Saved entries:
(** C9. On a well-formed frame the call raises nothing, an empty column
    included; a call that raises was given something that is not a
    frame, and what it raises then is the [AttributeError] of the
    lookup of [select_dtypes]. *)
Theorem encode_categorical_fails_only_on_non_frames :
  (forall df, well_formed df ->
              snd (encode_categorical df) = Ok tt /\
              snd (encode_categorical_call (PyDataFrame df))
              = Ok (PyDataFrame (fst (encode_categorical df)))) /\
  (forall label,
      encode_categorical (mk_frame 0 [(label, ObjectSeries [])])
      = (mk_frame 0 [(label, IntSeries int8 [])], Ok tt)) /\
  (forall arg e,
      (forall df, arg = PyDataFrame df -> well_formed df) ->
      snd (encode_categorical_call arg) = Raise e ->
      (forall df, arg <> PyDataFrame df) /\ exn_cls e = AttributeError) /\
  (forall arg,
      (forall df, arg <> PyDataFrame df) ->
      exists e, encode_categorical_call arg = (arg, Raise e)
                /\ exn_cls e = AttributeError).
Proof.
  split; [|split; [|split]].
  - intros df Hwf. unfold encode_categorical_call.
    rewrite (encode_categorical_spec df Hwf). auto.
  - intros label. unfold encode_categorical, select_object_columns.
    cbn. unfold bind, get, lift, getitem, setitem. cbn.
    now rewrite String.eqb_refl.
  - intros arg e Hwf Hr. destruct arg as [| | | | |df];
      try (injection Hr as <-; split; [discriminate | reflexivity]).
    exfalso. unfold encode_categorical_call in Hr.
    rewrite (encode_categorical_spec df (Hwf df eq_refl)) in Hr.
    discriminate.
  - intros arg Hn. destruct arg as [| | | | |df];
      try (eexists; split; reflexivity).
    exfalso. now apply (Hn df).
Qed.

Lemma encode_categorical_fails_only_on_non_frames_sample :
  (well_formed sample_frame /\
   snd (encode_categorical sample_frame) = Ok tt /\
   snd (encode_categorical_call (PyDataFrame sample_frame))
   = Ok (PyDataFrame (fst (encode_categorical sample_frame)))) /\
  ((forall df, PyList [[1; 2]; [3; 4]] <> PyDataFrame df) /\
   exists e, encode_categorical_call (PyList [[1; 2]; [3; 4]])
             = (PyList [[1; 2]; [3; 4]], Raise e)
             /\ exn_cls e = AttributeError).
Proof.
  destruct encode_categorical_fails_only_on_non_frames
    as (Hframe & _ & _ & Hother).
  assert (Hwf : well_formed sample_frame)
    by (apply well_formedb_sound; reflexivity).
  assert (Hn : forall df, PyList [[1; 2]; [3; 4]] <> PyDataFrame df)
    by (intros df; discriminate).
  split.
  - split; [exact Hwf | exact (Hframe sample_frame Hwf)].
  - split; [exact Hn | exact (Hother _ Hn)].
Defined.

(** C2. The codes of a column are a function of the set of strings the
    column holds in that call: two columns with the same strings give
    every string the same code.  Nothing else is shared between calls,
    so the record of a user and a reference table can give one string
    of one column two different codes. *)
Theorem encode_categorical_codes_per_call :
  (forall df1 df2 i1 i2 label values1 values2,
      well_formed df1 -> well_formed df2 ->
      column_at df1 i1 = Some (label, ObjectSeries values1) ->
      column_at df2 i2 = Some (label, ObjectSeries values2) ->
      (forall s, In (Some s) values1 <-> In (Some s) values2) ->
      exists df1' cs1 df2' cs2,
        replaced_by_codes df1 i1 label df1' cs1 /\
        replaced_by_codes df2 i2 label df2' cs2 /\
        forall s c c',
          encodes_as values1 cs1 s c -> encodes_as values2 cs2 s c' -> c = c') /\
  (exists w reference i label values1 values2 df1' cs1 df2' cs2 s c c',
      well_formed (user_input_features w) /\ well_formed reference /\
      column_at (user_input_features w) i = Some (label, ObjectSeries values1) /\
      column_at reference i = Some (label, ObjectSeries values2) /\
      replaced_by_codes (user_input_features w) i label df1' cs1 /\
      replaced_by_codes reference i label df2' cs2 /\
      encodes_as values1 cs1 s c /\ encodes_as values2 cs2 s c' /\
      c <> c').
Proof.
  split.
  - intros df1 df2 i1 i2 label values1 values2 Hwf1 Hwf2 Hc1 Hc2 Hset.
    exists (encoded df1), (codes str_compare values1),
           (encoded df2), (codes str_compare values2).
    split; [now apply object_column_replaced|].
    split; [now apply object_column_replaced|].
    intros s c c' H1 H2.
    apply encodes_as_code in H1. destruct H1 as [_ ->].
    apply encodes_as_code in H2. destruct H2 as [_ ->].
    now rewrite (categories_ext str_compare str_compare_eq str_compare_antisym
                   str_compare_trans values1 values2 Hset).
  - exists (mk_sidebar 3 3 3 3 3 18 100 "No" "No" "Eco Plus"), reference_rows,
           9%nat, "Class", [Some "Eco Plus"],
           [Some "Eco"; Some "Eco Plus"; Some "Business"].
    eexists. exists [0]. eexists. exists [1; 2; 0].
    exists "Eco Plus", 0, 2.
    split; [apply well_formedb_sound; reflexivity|].
    split; [apply well_formedb_sound; reflexivity|].
    split; [reflexivity|]. split; [reflexivity|].
    split; [split; [reflexivity | eexists; reflexivity]|].
    split; [split; [reflexivity | eexists; reflexivity]|].
    split; [exists 0%nat; split; reflexivity|].
    split; [exists 1%nat; split; reflexivity|].
    discriminate.
Qed.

→ **Task prompt**
Go through the entries above and copy each line holding the string "Plus".

→ **Solution**
  - exists (mk_sidebar 3 3 3 3 3 18 100 "No" "No" "Eco Plus"), reference_rows,
           9%nat, "Class", [Some "Eco Plus"],
           [Some "Eco"; Some "Eco Plus"; Some "Business"].
    exists "Eco Plus", 0, 2.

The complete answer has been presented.